Indie Hackers is a similar community as product hunt but more towards people who are building businesses. Indie Hackers want to build a business and make money. It skews towards bootstrappers and nomad technologists.
Indie Hackers was inspired by Nomad List which was inspired by Product Hunt. The reality is we are all riffing off each other.... it’s actually not a good idea to invent an entirely new, foreign, hard to use interface.
An interesting exercise for starting a project or company. Which product do you use that aren’t designed for your use case? I was using Angel List to discover products. It’s not designed for that. That’s not the intention- that’s a moment to build something that is designed for that activity.
Product Hunt started as an email list. I just wanted a simple cool list of new products every day. Email was the simplest way to get started.
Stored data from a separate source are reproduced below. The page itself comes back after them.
Lemma pad_loop_holds fuel s msg :
  holds s msg -> (56 - zlen msg) mod 64 < Z.of_nat fuel ->
  let k := Z.to_nat ((56 - zlen msg) mod 64) in
  holds (pad_loop fuel s) (msg ++ replicate k 0).
Proof.
  revert s msg. induction fuel as [|f IH]; intros s msg Hs Hf; cbn [pad_loop].
  { pose proof (Z.mod_pos_bound (56 - zlen msg) 64). lia. }
  rewrite (buf_len s msg Hs). destruct (Z.eqb_spec (zlen msg mod 64) 56) as [E|E].
  - replace ((56 - zlen msg) mod 64) with 0 by zdiv. cbn. by rewrite app_nil_r.
  - pose proof (update_holds s msg [0] Hs) as Hu.
    assert ((56 - zlen msg) mod 64 = (56 - zlen (msg ++ [0])) mod 64 + 1) as Hk.
    { rewrite zlen_app. change (zlen [0]) with 1. zdiv. }
    specialize (IH _ _ Hu ltac:(lia)). cbv zeta in *. rewrite Hk.
    replace (Z.to_nat ((56 - zlen (msg ++ [0])) mod 64 + 1)) with (S (Z.to_nat ((56 - zlen (msg ++ [0])) mod 64)))
      by (pose proof (Z.mod_pos_bound (56 - zlen (msg ++ [0])) 64); lia).
    cbn [replicate]. by rewrite <- app_assoc in IH.
Qed.

Lemma blocks_of_concat bl : whole bl -> blocks_of (concat bl) = bl.
Proof.
  intros Hw. unfold blocks_of.
  assert (length (concat bl) = (64 * length bl)%nat) as ->.
  { pose proof (zlen_concat_whole bl Hw) as H. unfold zlen in H. lia. }
  rewrite Nat.mul_comm, Nat.div_mul by done.
  induction Hw as [|b bl Hb _ IH]; [done|]. cbn [length seq map concat]. f_equal.
  - cbn [Nat.mul]. rewrite drop_0. by rewrite take_app_length' by done.
  - rewrite <- seq_shift, map_map. rewrite <- IH at 2. apply map_ext. intros i.
    rewrite drop_app_ge by lia. f_equal. f_equal. lia.
Qed.

Lemma final_spec s msg : holds s msg -> sha256_final s = sha256_spec msg.
Proof.
  intros Hs. unfold sha256_final.
  assert (u64 (sh_total s * 8) = u64 (8 * zlen msg)) as ->.
  { destruct Hs as [bl [_ _ _ _ ->]]. unfold wrap. by rewrite Zmult_mod_idemp_l, Z.mul_comm. }
  apply (update_holds s msg [0x80]) in Hs. set (s1 := sha256_update s [0x80]) in *.
  apply (pad_loop_holds 64) in Hs; [|pose proof (Z.mod_pos_bound (56 - zlen (msg ++ [128])) 64); lia]. cbv zeta in Hs.
  set (s2 := pad_loop 64 s1) in *.
  apply (update_holds _ _ (put_be 8 (u64 (8 * zlen msg)))) in Hs. set (s3 := sha256_update s2 _) in *.
  assert ((56 - zlen (msg ++ [128])) mod 64 = (55 - zlen msg) mod 64) as Hk.
  { rewrite zlen_app. change (zlen [128]) with 1. f_equal. lia. }
  assert (put_be 8 (u64 (8 * zlen msg)) = put_be 8 (8 * zlen msg)) as Hbe.
  { rewrite <- (put_get_be (put_be 8 (8 * zlen msg))) by apply put_be_bytes. rewrite get_put_be, length_put_be. done. }
  rewrite Hk, Hbe, <- !app_assoc in Hs. change (holds s3 (sha256_pad msg)) in Hs.
  pose proof (buf_len _ _ Hs) as Hb. destruct Hs as [bl [Am Aw Ah _ _]].
  assert (zlen (sha256_pad msg) mod 64 = 0) as Hz.
  { unfold sha256_pad. rewrite !zlen_app, zlen_put_be, zlen_replicate. change (zlen [0x80]) with 1.
    pose proof (Z.mod_pos_bound (55 - zlen msg) 64). rewrite Z2Nat.id by lia. zdiv. }
  rewrite Hz in Hb. assert (sh_buf s3 = []) as Hnil by (unfold zlen in Hb; destruct (sh_buf s3); [done|cbn in Hb; lia]).
  rewrite Ah. unfold sha256_spec. by rewrite Am, Hnil, app_nil_r, blocks_of_concat.
Qed.

Lemma sha256_exact msg : sha256 msg = sha256_spec msg.
Proof. unfold sha256. apply final_spec. change msg with ([] ++ msg) at 2. apply update_holds, holds_init. Qed.

Lemma updates_holds s msg ps : holds s msg -> holds (fold_left sha256_update ps s) (msg ++ concat ps).
Proof.
  revert s msg. induction ps as [|p ps IH]; intros s msg Hs; cbn [fold_left concat]; [by rewrite app_nil_r|].
  rewrite app_assoc. apply IH. by apply update_holds.
Qed.

(** Hashing in pieces. *)
Lemma pieces_exact ps : sha256_final (fold_left sha256_update ps sha256_init) = sha256_spec (concat ps).
Proof. apply final_spec. change (concat ps) with ([] ++ concat ps). apply updates_holds, holds_init. Qed.

Lemma blocks_loop_len fuel h p : length h = 8%nat -> length (blocks_loop fuel h p).1 = 8%nat.
Proof.
  revert h p. induction fuel as [|f IH]; intros h p Hh; cbn [blocks_loop]; [done|]. destruct (_ <=? _); [|done].
  apply IH. unfold sha256_block. rewrite length_zip_with, Hh. done.
Qed.

Lemma fold_block_len bl h : length h = 8%nat -> length (fold_left sha256_block bl h) = 8%nat.
Proof.
  revert h. induction bl as [|b bl IH]; intros h Hh; cbn [fold_left]; [done|]. apply IH.
  unfold sha256_block. rewrite length_zip_with, Hh. done.
Qed.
As a founder, you should listen to some people or you should listen to no people. But you should never try to listen to all of the people. –John O’ Nolan
The newer growth channel that is helping Product Hunt grow is SEO. The site has been up for 5 years and has over 100,000 products posted.
Why sell Product Hunt to AngelList? Naval was an investor in our seed round. AngelList and Product Hunt are building for the same community. They both are trying to help startups succeed.
One of the biggest drivers of revenue for Product Hunt is promoted products. We also have a SAAS product called Ship: A toolkit for makers to ship awesome products.